Postcards From Far Away

6 Uma Festa Inesperada - Parte 4


No fim, eu havia visto Gandalf chegar com o resto dos anões, menos Thorin, é claro. Ele chegaria por último. Gandalf ria com os anões, mas o pobre sr. Bolseiro corria para todos os lados, tentando impedir que os anões destruíssem sua casa. Eu achava seu comportamento engraçado, mas não era hipócrita; se aqueles anões surgissem em minha casa e fizessem toda aquela bagunça, eu provavelmente teria uma ataque pior do que o de Bilbo.

— O que irá falar para Thorin, Gandalf? — perguntei ao mago, me dando conta de que daqui a pouco o rei anão chegaria a Bolsão.

— Creio que a verdade será o melhor, não acha, Audrey? — ele me encarou, trocando o cajado de mão.

— Acredito que sim. — suspirei — Melhor se contarmos a todos, quando ele chegar.

— Gandalf! — Bilbo se aproximou, com o rosto vermelho de raiva — Gandalf, o que significa isso? — ele puxou o mago para longe.

— Hora, meu caro Bilbo, eles são uma reunião alegre! — ouvi a resposta de Gandalf, e ri comigo mesma, encostada na parede. Não queria ficar no meio de todo aquele barulho. Claro, eu adorava os anões, eram divertidos, mas eu era muito propensa a ter enxaquecas e tinha aversão a qualquer barulho.

— Então, você é amiga de Gandalf. — Kili surgiu ao meu lado.

— Como o conheceu? — Fili surgiu ao lado do irmão.

— Ele me ajudou... — escolhi bem as palavras — Quando eu mais precisei. É.

Eu não era muito boa em mentir, e nem gostava de mentir, por isso eu preferia o termo ocultar parte da verdade.

— Você não é uma hobbit, seus pés são pequenos. — Kili franziu o cenho, olhando para meus pés cobertos por minhas botas. Me mexi, desconfortável — Também não é anã, seu rosto não tem pelos.

Pressionei meus lábios, cada vez mais desconfortável.

— Eu sou humana. — falei, pigarreando.

— Humana? — ambos exclamaram ao mesmo tempo, me encarando com surpresa.

— Sim. — franzi o cenho — Sou humana, apenas mais... baixa que a maioria. — senti meu rosto esquentar. Que tipo de desculpa era aquela? Ah, Gandalf ia contar a verdade mesmo!

— De onde você é? — Fili perguntou, curiosos — De Rohan ou Gondor, talvez?

Fiquei tentada a dizer que na verdade era uma grande amiga dos elfos da floresta e vivia com eles sob a proteção de rei Thranduil, mas procurei me acalmar.

— Eu sou de muito longe. — respondi — Gandalf sabe de onde eu vim, e depois vocês irão saber de tudo ao meu respeito. Agora, se me dão licença, — dei as costas aos irmãos — eu vou procurar algum lugar onde ninguém me pressione com perguntas desconfortáveis.

Andei rapidamente pela toca do hobbit, não querendo que os dois me seguissem, e felizmente não seguiram, e encontrei outros anões mexendo nas pratarias de Bilbo.

— Ei, será que podem parar com isso!

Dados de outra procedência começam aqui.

(* ===== verification/HostXBar.v ===== *)
(** The crossbar on the host side in atomic mode: class [CXLHostXBar] of
    [src/gem5/src/mem/cxl_host_xbar.hh] and [cxl_host_xbar.cc].

    The crossbar snoops the caches above it under the guidance of its snoop filter and
    forwards requests by address.  As the central crossbar it also keeps the
    [fake_snoop_filter], the set of host addresses that the CXL device has fetched:
    a host request for one of these goes to the root complex instead, so that the
    device is snooped.

    What a send changes behind a port is [W]: a send takes it and returns it with the
    packet as the peer leaves it and the latency.  Snoops that come back up while a
    request is below, and the statistics, are left out. *)
From Stdlib Require Import ZArith Lia.
From stdpp Require Import base numbers list sorting gmap.
From S2P Require Import Prelude AddrRange AddrRangeMap MemPacket SnoopFilter Clocked XBarLayer XBar.

Open Scope Z_scope.

Record HostXBar : Type := mkHostXBar {
  base : BaseXBar;
  snoopFilter : option SnoopFilter;
  hx_cpuSidePorts : list ResponsePort;
  snoopPorts : list ResponsePort;
  hx_clockPeriod : Z;
  bypassCaches : bool;
  pointOfCoherency : bool;
  pointOfUnification : bool;
  center_xbar : bool;
  fake_snoop_filter : gset Z;
  outstandingCMO : gmap Z (option Packet);
}.

Definition set_base (v : BaseXBar) (x : HostXBar) : HostXBar :=
  mkHostXBar v (snoopFilter x) (hx_cpuSidePorts x) (snoopPorts x) (hx_clockPeriod x) (bypassCaches x)
    (pointOfCoherency x) (pointOfUnification x) (center_xbar x) (fake_snoop_filter x) (outstandingCMO x).
Definition set_snoopFilter (v : option SnoopFilter) (x : HostXBar) : HostXBar :=
  mkHostXBar (base x) v (hx_cpuSidePorts x) (snoopPorts x) (hx_clockPeriod x) (bypassCaches x)
    (pointOfCoherency x) (pointOfUnification x) (center_xbar x) (fake_snoop_filter x) (outstandingCMO x).
Definition set_fake (v : gset Z) (x : HostXBar) : HostXBar :=
  mkHostXBar (base x) (snoopFilter x) (hx_cpuSidePorts x) (snoopPorts x) (hx_clockPeriod x) (bypassCaches x)
    (pointOfCoherency x) (pointOfUnification x) (center_xbar x) v (outstandingCMO x).
Definition set_outstandingCMO (v : gmap Z (option Packet)) (x : HostXBar) : HostXBar :=
  mkHostXBar (base x) (snoopFilter x) (hx_cpuSidePorts x) (snoopPorts x) (hx_clockPeriod x) (bypassCaches x)
    (pointOfCoherency x) (pointOfUnification x) (center_xbar x) (fake_snoop_filter x) v.

(** [void init()]: the snooping ports, and the ports of the snoop filter. *)
Definition init (x : HostXBar) : outcome HostXBar :=
  let snoopers := snoopPorts x ++ filter (fun p => isSnooping p = true) (hx_cpuSidePorts x) in
  let! sf := match snoopFilter x with
             | None => Ok None
             | Some f => let! f := setCPUSidePorts (hx_cpuSidePorts x) f in Ok (Some f)
             end in
  Ok (mkHostXBar (base x) sf (hx_cpuSidePorts x) snoopers (hx_clockPeriod x) (bypassCaches x)
        (pointOfCoherency x) (pointOfUnification x) (center_xbar x) (fake_snoop_filter x) (outstandingCMO x)).

(** * The fake snoop filter *)

Definition HOST_BASE : Z := 0xa0000000.

(** [void setFakeSF(PacketPtr pkt)]. *)
Definition setFakeSF (pkt : Packet) (x : HostXBar) : outcome HostXBar :=
  let! a := getAddr pkt in
  do! assert_ (HOST_BASE <=? a) then Ok (set_fake ({[ a ]} ∪ fake_snoop_filter x) x).

(** [bool getFakeSF(PacketPtr pkt)]. *)
Definition getFakeSF (pkt : Packet) (x : HostXBar) : outcome bool :=
  let! a := getAddr pkt in
  do! assert_ (HOST_BASE <=? a) then Ok (bool_decide (a ∈ fake_snoop_filter x)).

(** [void eraseFakeSF(PacketPtr pkt)]. *)
Definition eraseFakeSF (pkt : Packet) (x : HostXBar) : outcome HostXBar :=
  let! a := getAddr pkt in
  do! assert_ (HOST_BASE <=? a) then
  do! panic_if (negb (bool_decide (a ∈ fake_snoop_filter x))) then
  Ok (set_fake (fake_snoop_filter x ∖ {[ a ]}) x).

(** The range of the root complex. *)
Definition rootcomplex : AddrRange := RangeSize 0x15000000 0x40000.

Definition base_findPort (pkt : Packet) (x : HostXBar) : outcome (Z * HostXBar) :=
  let! (id, b) := XBar.findPort pkt (base x) in Ok (id, set_base b x).
Definition base_findPort_range (r : AddrRange) (x : HostXBar) : outcome (Z * HostXBar) :=
  let! (id, b) := findPort_range r (base x) in Ok (id, set_base b x).

(** [PortID findPort(PacketPtr pkt)]: it changes the kind of the packet's request and
    the fake snoop filter. *)
Definition findPort (pkt : Packet) (x : HostXBar) : outcome (Z * Packet * HostXBar) :=
  let! here := (if center_xbar x then
                  let! a := getAddr pkt in
                  Ok ((HOST_BASE <=? a) && bool_decide (cxl_packet_type (req pkt) = DefaultPacket))
                else Ok false) in
  if here then
    let! fetched := getFakeSF pkt x in
    if fetched then
      let pkt := set_req (set_cxl_packet_type CXLcacheH2DReq (req pkt)) pkt in
      let! x := (if bool_decide (cmd pkt = ReadSharedReq) then Ok x
                 else if bool_decide (cmd pkt = ReadExReq) then eraseFakeSF pkt x
                 else Err Panic) in
      let! (id, x) := base_findPort_range rootcomplex x in Ok (id, pkt, x)
    else let! (id, x) := base_findPort pkt x in Ok (id, pkt, x)
  else let! (id, x) := base_findPort pkt x in Ok (id, pkt, x).

(** * Which packets are forwarded *)

(** [bool isDestination(const PacketPtr pkt) const]. *)
Definition isDestination (pkt : Packet) (x : HostXBar) : bool :=
  (isToPOC (req pkt) && pointOfCoherency x) || (isToPOU (req pkt) && pointOfUnification x).

(** [bool sinkPacket(const PacketPtr pkt) const]. *)
Definition sinkPacket (pkt : Packet) (x : HostXBar) : outcome bool :=
  if (pointOfCoherency x && cacheResponding pkt) ||
     (pointOfCoherency x && negb (isRead (cmd pkt) || isWrite (cmd pkt)) && negb (needsResponse (cmd pkt))) ||
     (isCleanEviction pkt && isBlockCached pkt) then Ok true
  else if cacheResponding pkt then
    let! w := needsWritable pkt in Ok (negb w || responderHadWritable pkt)
  else Ok false.

(** [bool forwardPacket(const PacketPtr pkt)]. *)
Definition forwardPacket (pkt : Packet) (x : HostXBar) : bool :=
  if isClean (cmd pkt) then negb (isDestination pkt x)
  else isRead (cmd pkt) || isWrite (cmd pkt) || negb (pointOfCoherency x).

(** * Atomic requests *)

Section atomic.
Context {W : Type}.
Variable sendAtomicSnoop : ResponsePort -> Packet -> W -> outcome (Packet * Z * W).
Variable sendAtomic : Z -> Packet -> W -> outcome (Packet * Z * W).

(** Telling the snoop filter of a snooper's response. *)
Definition snoop_answered (pkt : Packet) (p : ResponsePort) (exclude source : Z) (x : HostXBar)
    : outcome HostXBar :=
  match snoopFilter x with
  | None => Ok x
  | Some f =>
      if negb (source =? InvalidPortID) then
        do! assert_ (exclude =? InvalidPortID) then
        let! f := updateSnoopForward pkt f in Ok (set_snoopFilter (Some f) x)
      else if exclude <? 0 then Err Undefined
      else match hx_cpuSidePorts x !! Z.to_nat exclude with
           | None => Err Undefined
           | Some req_port => let! f := updateSnoopResponse pkt p req_port f in Ok (set_snoopFilter (Some f) x)
           end
  end.

(** The loop of [forwardAtomic]; [orig_cmd] is the command of the request. *)
Fixpoint forward_loop (orig_cmd : Command) (exclude source : Z) (dests : list ResponsePort)
    (resp : Command) (latency : Z) (pkt : Packet) (x : HostXBar) (w : W)
    : outcome (Command * Z * Packet * HostXBar * W) :=
  match dests with
  | [] => Ok (resp, latency, pkt, x, w)
  | p :: dests =>
      if negb (exclude =? InvalidPortID) && (getId p =? exclude) then
        forward_loop orig_cmd exclude source dests resp latency pkt x w
      else
        let! (pkt, l, w) := sendAtomicSnoop p pkt w in
        if negb (isResponse (cmd pkt)) then
          forward_loop orig_cmd exclude source dests resp latency pkt x w
        else
          do! assert_ (negb (bool_decide (cmd pkt = orig_cmd))) then
          do! assert_ (cacheResponding pkt) then
          do! assert_ (bool_decide (resp = InvalidCmd)) then
          let resp := cmd pkt in
          let! x := snoop_answered pkt p exclude source x in
          forward_loop orig_cmd exclude source dests resp l (set_cmd orig_cmd pkt) x w
  end.

(** [std::pair<MemCmd, Tick> forwardAtomic(PacketPtr pkt, PortID exclude_cpu_side_port_id,
    PortID source_mem_side_port_id, const std::vector<QueuedResponsePort*>& dests)]. *)
Definition forwardAtomic (pkt : Packet) (exclude source : Z) (dests : list ResponsePort) (x : HostXBar) (w : W)
    : outcome (Command * Z * Packet * HostXBar * W) :=
  do! assert_ (negb (bypassCaches x)) then
  forward_loop (cmd pkt) exclude source dests InvalidCmd 0 pkt x w.
(** The part after the snoops. *)
Lemma after_snoops x y mem l f1 t dst pkt w0 w owner : cache_request ls orig p (host x) f pend ->
  passable cur orig x -> remembers R kinds orig p x r -> midway x y mem l f1 -> snooped pkt pkt f1 w0 w owner -> cur <= t ->
  req_key pkt = req_key orig -> kinds (cxl_packet_type (req pkt)) ->
  exists ok pkt' x' w' f',
    (let! sink_packet := sinkPacket pkt (host y) in
     let! a := getAddr pkt in
     let! (success, respond_directly, pkt', w) :=
       (if sink_packet then Ok (true, false, pkt, w) else forward_request send mem dst (cacheResponding pkt) pkt y w) in
     let! (pkt', x) := finish_request R cur (getId p) mem t (headerDelay orig) false true dst sink_packet success respond_directly
       (needsResponse (cmd pkt) && negb (cacheResponding pkt) && negb respond_directly) (cacheResponding pkt) a pkt' y in
     Ok (success, pkt', x, w)) = Ok (ok, pkt', x', w') /\
    snoopFilter (host x') = Some f' /\ layer_after x x' mem l ok /\ request_result x ok pkt' x' w' f'.
Proof.
  intros Hreq Hready Hrem Hm Hsn Htime Hk Hkind. pose proof Hreq as [Hplain Hv _ _ _ _ _ _ _ _ _ _ _ _].
  pose proof Hsn as [Hs Hr Hc Hless Hlu Hown Ho].
  destruct (sinkPacket_ok ls orig p (host x) f pend Hreq pkt (host y) Hc) as (sunk & -> & Hsk & Hfw). cbn [obind].
  unfold getAddr. rewrite (sr_valid _ _ Hs), Hv, (sr_addr _ _ Hs), Hc, (pr_needs _ Hplain). cbn [assert_ obind andb].
  assert (Her : forall c, negb c && negb false || c = true) by (by intros []).
  destruct sunk; cbn [obind].
  - destruct (finish_taken x y mem l f1 t dst true (negb (cacheResponding pkt) && negb false) pkt w w owner) as (pkt' & x' & f' & -> & H1 & H2 & H3); auto.
    cbn [obind]. by exists true, pkt', x', w, f'.
  - destruct (forward_ok y mem dst pkt f1 w0 w owner Hplain Hsn (Hfw eq_refl)) as (ok & rd & pkt2 & w2 & -> & Hs2 & Hr2 & Hcr2 & Hless2 & Hex & Hcase).
    cbn [obind]. destruct Hcase as [(-> & -> & Hc2 & Hnw & ->) | (-> & Hc2)].
    + destruct (cacheResponding pkt) eqn:Ecr; [by destruct (Hex eq_refl) |]. cbn [negb andb].
      destruct (finish_answered x y mem l f1 t dst false pkt2 w) as (pkt' & x' & f' & -> & H1 & H2 & H3); auto.
      { destruct owner; [| done]. by discriminate Ho. }
      cbn [obind]. by exists true, pkt', x', w, f'.
    + destruct ok.
      * rewrite <- Hcr2. destruct (finish_taken x y mem l f1 t dst false (negb (cacheResponding pkt2) && negb false) pkt2 w w2 owner)
          as (pkt' & x' & f' & -> & H1 & H2 & H3); auto; try (rewrite ?Hcr2; done).
        { unfold req_key in *. by rewrite (proj1 Hr2). }
        { by eapply Hkinds; [apply Hr2 |]. }
        { tauto. }
        { intros Hi q Hq. by apply Hown, Hless2. }
        cbn [obind]. by exists true, pkt', x', w2, f'.
      * destruct (finish_refused x y mem l f1 t dst false (negb (cacheResponding pkt) && negb false) (cacheResponding pkt) pkt2 w w2)
          as (pkt' & x' & f' & -> & H1 & H2 & H3); auto.
        cbn [obind]. by exists false, pkt', x', w2, f'.
Qed.

(** A request that [find] leads to port [mem]. *)
Lemma routed_request_ok x w skip mem pkt1 h1 l : cache_request ls orig p (host x) f pend -> passable cur orig x ->
  remembers R kinds orig p x r -> sys_inv (mkSystem f pend (present w)) ->
  keeps (host x) h1 -> width (base h1) = width (base (host x)) ->
  same_request orig pkt1 -> cmd pkt1 = cmd orig -> cacheResponding pkt1 = false -> snoopDelay pkt1 = 0 ->
  headerDelay pkt1 = headerDelay orig -> payloadDelay pkt1 = payloadDelay orig -> req_key pkt1 = req_key orig ->
  kinds (cxl_packet_type (req pkt1)) -> (forall q, req q = req pkt1 -> skip q = false) ->
  0 <= mem -> reqLayers x !! Z.to_nat mem = Some l -> layer_open cur (getId p) l ->
  exists ok pkt x' w' f',
    routed_request snoop send tryBelow R skip cur (getId p) mem false false pkt1 (set_host h1 x) w = Ok (ok, pkt, x', w') /\
    snoopFilter (host x') = Some f' /\ layer_after x x' mem l ok /\ request_result x ok pkt x' w' f'.
Proof.
  intros Hreq Hpass Hrem Hinv Hkeep Hw Hs1 Hc1 Hcr1 Hsd1 Hhd1 Hpd1 Hkey1 Hkind Hskip Hmem Hl Hopen.
  pose proof Hreq as [Hplain Hv Hsz _ _ Hcr Hid _ Hf _ _ _ Hby Hro]. pose proof Hpass as [Hex Hsd Htm _ _].
  destruct (plain_request_facts _ Hplain) as (_ & _ & _ & Hwc & _). unfold routed_request.
  unfold on_reqLayer at 1, on_layer, nth_layer. cbn [reqLayers set_host]. destruct (Z.ltb_spec mem 0); [lia |]. rewrite Hl. cbn [obind].
  destruct (tryTiming_ok cur (getId p) l Hopen) as [(l' & -> & Hrun) | (-> & Htaken)]; cbn [obind negb].
  - eexists false, pkt1, _, w, f. split; [reflexivity |]. cbn. rewrite (kp_filter _ _ Hkeep).
    split_and!; [done | exists 0, l'; by split_and! | by apply rr_refused].
  - set (y0 := set_reqLayers _ _).
    assert (Htm1 : timely cur (u64 (u64 (frontendLatency (params y0) + forwardLatency (params y0)) * clockPeriod (clk y0))) pkt1 y0).
    { destruct Htm as [? ? Hwd ? ? ? ?]. split; try done; cbn; rewrite ?Hw, ?Hhd1, ?Hpd1, ?(sr_valid_size _ _ Hs1); auto. }
    assert (Egs : exists n, (if hasData (cmd pkt1) then getSize pkt1 else Ok 0) = Ok n).
    { unfold getSize. rewrite (sr_valid_size _ _ Hs1), Hsz. cbn [assert_ obind]. by destruct (hasData (cmd pkt1)); eexists. }
    destruct Egs as [n ->]. cbn [obind].
    destruct (packet_timing_ok _ _ _ _ Htm1) as (t & pkt2 & c' & -> & Hsp & Hsd2 & Ht & Hc' & _). cbn [obind].
    assert (Hs2 : same_request orig pkt2) by (eapply same_trans; [exact Hs1 | by apply same_packet_request]).
    rewrite (Hskip pkt2 (sp_req _ _ Hsp)), (sp_cmd _ _ Hsp), Hc1, (bool_decide_eq_false_2 _ Hwc).
    cbn [host set_clk y0 set_reqLayers set_host]. rewrite (kp_bypass _ _ Hkeep), Hby. cbn [negb andb].
    destruct (snoop_request_ok (set_clk c' y0) (host x) pkt2 mem (isDestination pkt2 h1) w Hreq Hkeep Hinv Hs2)
      as (pkt3 & f1 & w3 & owner & -> & Hsn).
    { by rewrite (sp_cmd _ _ Hsp), Hc1. }
    { unfold cacheResponding. by rewrite (same_packet_flag _ _ _ Hsp). }
    { by rewrite Hsd2. }
    cbn [obind negb andb]. set (y1 := set_host _ _).
    assert (Hm : midway x y1 mem l f1).
    { split; try done. cbn. by rewrite (kp_bypass _ _ Hkeep), (kp_ports _ _ Hkeep). }
    assert (Hsn3 : snooped pkt3 pkt3 f1 w w3 owner) by (destruct Hsn; by split).
    destruct (after_snoops x y1 mem l f1 t (isDestination pkt2 h1) pkt3 w w3 owner Hreq Hpass Hrem Hm Hsn3 Ht)
      as (ok & pkt4 & x' & w' & f' & E & Hf' & Hla & Hres).
    { unfold req_key in *. by rewrite (proj1 (sn_req _ _ _ _ _ _ Hsn)), (sp_req _ _ Hsp). }
    { by rewrite (proj2 (sn_req _ _ _ _ _ _ Hsn)), (sp_req _ _ Hsp). }
    exists ok, pkt4, x', w', f'. split; [| done]. rewrite Hhd1. exact E.
Qed.
End request.

Lemma recvTimingReq_ok cur orig p f pend x w : cache_request ls orig p (host x) f pend -> timing_ready cur orig p x ->
  sys_inv (mkSystem f pend (present w)) ->
  exists ok pkt x' w' f' mem l, recvTimingReq snoop send tryBelow cur orig (getId p) x w = Ok (ok, pkt, x', w') /\
    snoopFilter (host x') = Some f' /\ layer_after cur p x x' mem l ok /\
    request_result orig p f pend (<[req_key orig := getId p]> (routeTo x)) x ok pkt x' w' f'.
Proof.
  intros Hreq Hready Hinv. pose proof Hreq as [_ Hv _ _ _ Hcr _ _ _ _ _ _ _ Hro].
  pose proof Hready as [Hex [Hk1 Hk2] Hsd _ Hlay [Hr _] [Hmr _]].
  destruct (findPort_routed orig (host x) Hv Hro) as (mem & pkt1 & h1 & Hfp & Hpkt & Hkeep).
  destruct (Hlay _ _ _ Hfp) as (Hmem & l & Hl & Hopen).
  assert (H2 : same_request orig pkt1 /\ cmd pkt1 = cmd orig /\ cacheResponding pkt1 = false /\ snoopDelay pkt1 = 0 /\
    headerDelay pkt1 = headerDelay orig /\ payloadDelay pkt1 = payloadDelay orig /\ req_key pkt1 = req_key orig /\
    ordinary (cxl_packet_type (req pkt1))).
  { destruct Hpkt as [-> | ->]; [by split_and!; auto using same_refl |]. by split_and!; auto; split. }
  destruct H2 as (Hs1 & Hc1 & Hcr1 & Hsd1 & Hhd1 & Hpd1 & Hkey1 & Hkind).
  unfold recvTimingReq. rewrite Hex, Hcr. cbn [eqb assert_ obind]. rewrite Hfp. cbn [obind].
  unfold getAddr at 1. rewrite (sr_valid _ _ Hs1), Hv. cbn [assert_ obind].
  destruct (routed_request_ok cur orig p f pend host_routes ordinary (<[req_key orig := getId p]> (routeTo x)) ordinary_alike x w
              (fun pkt => bool_decide (cxl_packet_type (req pkt) = CXLcacheH2DResp)) mem pkt1 h1 l)
    as (ok & pkt & x' & w' & f' & H); eauto using ready_passable, host_remembers.
  - by apply findPort_width with orig mem pkt1.
  - intros q ->. apply bool_decide_eq_false_2, Hkind.
  - by exists ok, pkt, x', w', f', mem, l.
Qed.
End requests.

(** * Responses *)

Lemma line_addr_same f p p' : same_packet p p' -> line_addr f p' = line_addr f p.
Proof.
  intros H. unfold line_addr, getBlockAddr, getAddr, isSecure.
  by rewrite (same_packet_flag _ _ _ H), (sp_addr _ _ H), (sp_secure _ _ H).
Qed.

Lemma updateResponse_same p p' q f : same_packet p p' -> updateResponse p' q f = updateResponse p q f.
Proof. intros H. unfold updateResponse. by rewrite (line_addr_same _ _ _ H), (sp_cmd _ _ H), (sp_req _ _ H). Qed.

Lemma updateSnoopResponse_same p p' r q f : same_packet p p' -> updateSnoopResponse p' r q f = updateSnoopResponse p r q f.
Proof.
  intros H. unfold updateSnoopResponse, cacheResponding, hasSharers.
  by rewrite (line_addr_same _ _ _ H), (sp_cmd _ _ H), (sp_req _ _ H), !(same_packet_flag _ _ _ H).
Qed.

Section responses.
Variables (cur : Z) (pkt : Packet) (p : ResponsePort) (x : HostTiming) (f : SnoopFilter).
Variables (pend pres : Z -> ResponsePort -> Prop).

(** A packet that has a route to port [p], whose response layer source [src] may try. *)
Record routed_back (d src : Z) (l : Layer) : Prop := {
  rb_valid : flag_isSet VALID_ADDR pkt = true;
  rb_time : timely cur d pkt x;
  rb_route : routeTo x !! req_key pkt = Some (getId p);
  rb_id : 0 <= getId p;
  rb_port : hx_cpuSidePorts (host x) !! Z.to_nat (getId p) = Some p;
  rb_layer : respLayers x !! Z.to_nat (getId p) = Some l;
  rb_open : layer_open cur src l;
  rb_filter : snoopFilter (host x) = Some f;
  rb_caches : bypassCaches (host x) = false;
}.

(** The response layer after the packet. *)
Definition resp_layer_after (src : Z) (l : Layer) (ok : bool) (x' : HostTiming) : Prop :=
  exists busy l', run_attempt cur (mkAttempt src ok busy) l = Ok l' /\
    respLayers x' = <[Z.to_nat (getId p) := l']> (respLayers x).

Definition refused_response (pkt' : Packet) (x' : HostTiming) : Prop :=
  pkt' = pkt /\ snoopFilter (host x') = Some f /\ routeTo x' = routeTo x /\ outstandingSnoop x' = outstandingSnoop x /\
  queued x' = queued x.

(** The packet goes to [p], once; the filter is told by the event [ev]. *)
Definition delivered (ev : event) (line : Z) (pkt' : Packet) (x' : HostTiming) : Prop :=
  same_packet pkt pkt' /\ headerDelay pkt' = 0 /\ routeTo x' = delete (req_key pkt) (routeTo x) /\
  (exists when, queued x' = queued x ++ [mkScheduled (getId p) pkt' when]) /\
  exists f', snoopFilter (host x') = Some f' /\ forall after, allowed (mkSystem f pend pres) ev line [] after ->
    sys_inv (mkSystem f' (pending_after (mkSystem f pend pres) ev line) after).

Lemma route_found d src l : routed_back d src l -> find_route pkt x = Ok (getId p) /\ in_layers (getId p) (respLayers x) = Ok tt /\
  cpu_port (getId p) x = Ok p.
Proof.
  intros [_ _ Hr Hid Hp Hl _ _ _]. unfold find_route, in_layers, cpu_port. rewrite Hr, Hp.
  apply lookup_lt_Some in Hl. unfold InvalidPortID. destruct (Z.eqb_spec (getId p) (-1)); [lia |].
  destruct (Z.leb_spec 0 (getId p)), (Z.ltb_spec (getId p) (Z.of_nat (length (respLayers x)))), (Z.ltb_spec (getId p) 0); try lia. done.
Qed.

Lemma respLayer_try d src l : routed_back d src l ->
  (exists l', on_respLayer (getId p) (tryTiming src) x
      = Ok (false, set_respLayers (<[Z.to_nat (getId p) := l']> (respLayers x)) x) /\
     forall ok busy, run_attempt cur (mkAttempt src ok busy) l = Ok l') \/
  (on_respLayer (getId p) (tryTiming src) x
     = Ok (true, set_respLayers (<[Z.to_nat (getId p) := set_state BUSY l]> (respLayers x)) x) /\ layer_taken cur src l).
Proof.
  intros [_ _ _ Hid _ Hl Hopen _ _]. unfold on_respLayer, on_layer, nth_layer. destruct (Z.ltb_spec (getId p) 0); [lia |].
  rewrite Hl. cbn [obind]. destruct (tryTiming_ok cur src l Hopen) as [(l' & -> & Hrun) | (-> & Ht)]; cbn [obind]; eauto.
Qed.

Lemma respLayer_done d src l t y : routed_back d src l -> layer_taken cur src l -> cur <= t -> 0 < cur ->
  respLayers y = <[Z.to_nat (getId p) := set_state BUSY l]> (respLayers x) ->
  exists l', on_respLayer (getId p) (unit_op (succeededTiming cur t)) y
      = Ok (tt, set_respLayers (<[Z.to_nat (getId p) := l']> (respLayers y)) y) /\
    resp_layer_after src l true (set_respLayers (<[Z.to_nat (getId p) := l']> (respLayers y)) y).
Proof.
  intros [_ _ _ Hid _ Hl _ _ _] Ht Hle Hpos E. destruct (Ht true t Hle) as (l' & Hrun & Hl'); [lia |]. exists l'. split.
  - unfold on_respLayer, on_layer, nth_layer, unit_op. destruct (Z.ltb_spec (getId p) 0); [lia |].
    rewrite E, list_lookup_insert_eq by (by eapply lookup_lt_Some). cbn [obind]. by rewrite Hl'.
  - exists t, l'. split; [done |]. cbn. rewrite E. apply list_insert_insert_eq.
Qed.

Vão deixar as facas cegas! — Bilbo passou por mim, frustrado.

— Ouviram isso rapazes? — Bofur disse — Ele disse que nós vamos deixar as facas cegas!

Meu humor melhorou consideravelmente, ao reconhecer a música que eles começaram a cantar, enquanto de uma maneira habilidosa começavam a arrumar a casa de Bilbo.

Copos trincados e pratos partidos!

Facas cegas, colheres dobradas!

É isso que em Bilbo causa gemidos!

Garrafas em caco e rolhas queimadas!

Pise em gordura, corte a toalha!

Sobre o tapete jogue os ossinhos!

Não pude evitar rir e cantar a letra que eu tão bem conhecia.

Isso é o que Bilbo Bolseiro detesta!

Cuidado! Cuidado com os pratos da festa!

No fim, toda a louça estava limpa e arrumada, e todos riram, até uma alta batida na porta silenciar a todos.

— Ele chegou. — Gandalf disse.

Thorin Escudo de Carvalho havia chegado.